What is Forex? – genxfxtrader
The Forex market or foreign exchange, is a world market for foreign exchange. It is decentralized and counter: when a tourist in Tokyo buys dollars with yen, he makes a transaction on the FOREX market similar to what a multinational when converting million Euros in British Pounds.
Thus, this market is the largest in the world , with a trade volume that results in a highly liquid; also it is open 24 hours a day, except weekends.
Many market participants are simply limited to exchange a foreign currency for their own use, as companies that need to pay wages in those countries where they sell their products. But much of the market as currency traders are retail, speculating on the movements of the different exchange rates – similarly to those negotiating with changes in stock prices.

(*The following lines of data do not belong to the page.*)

(** * Interest Predictor (src/app.py): a shallow embedding of the
      inference pipeline of the Streamlit script.

    The script is modelled the way it is written: one run of [main] is a
    computation in a small monad that threads the world (the disk, the
    session state and the resource cache of [st.cache_resource]), logs
    what the run shows and which external calls it makes, and either
    returns or raises a Python exception.

    Conventions of the embedding:
    - the HTML passed to [st.markdown] is not reproduced; each call is one
      constructor of [Element], carrying the values interpolated into it;
    - layout context managers ([st.container], [st.columns]) show nothing
      of their own and are left out;
    - the class probabilities are binary64 numbers ([float], with the
      IEEE 754 operations: rounding, signed zeros, infinities and NaN);
      the display rounding of the f-string ([:.1f]) is not modelled,
      [ResultCard] carries the raw confidence;
    - [st.session_state] holds strings (the script's own gender_sel) and
      booleans (what Streamlit stores under the key of a keyed button);
    - the fitted classifier is an opaque capability with the two methods
      the script calls, each a function of the data frame it is given that
      returns an array or raises. *)

From Stdlib Require Import ZArith Lia Floats.
From stdpp Require Import gmap strings list fin_maps.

Fluctuations are caused by global macroeconomic conditions and events, and expectations of operators against these, as well as real money flows. The market is attractive for private investors since its volatility offers opportunities to generate profit (loss also, of course) , while there are standard tools to manage risk exposure. Another attraction is that forex brokers Forex allow investors to profit from their operations with low margin requirements.
In the Forex market, the currencies are traded each other in a “peer” , which are the contributions of the relative value of a unit of currency, the “base” against another currency, the “counterparty”. These are generally referred to by the link international 3 – letter codes that define each of the coins, the base is placed at the beginning, for example, EUR / USD indicates the ratio of the dollar euro US ..
As in any market, Forex is a difference between the purchase price and the selling price , known as the bid / offer range. This is expressed in terms of pips, the smallest price change a given exchange rate may experience – usually is one hundredth of a percent. In major currency exchanges, the difference between the price at which a buyer will buy ( “bid”) from a client and the price at which another sell ( “offer” or “demand”) is often between one and three pips.
The market is divided into levels of access : at the top is the interbank market, which is formed by the major commercial banks and stockbrokers; these groups often receive very narrow margins. Smaller banks and large multinational corporations are next, followed by foundations and investment management companies. Retailers, which are the next, participate indirectly through brokers or banks, and constitute a growing segment of the market because of the relative ease with which the Internet allows them to trade.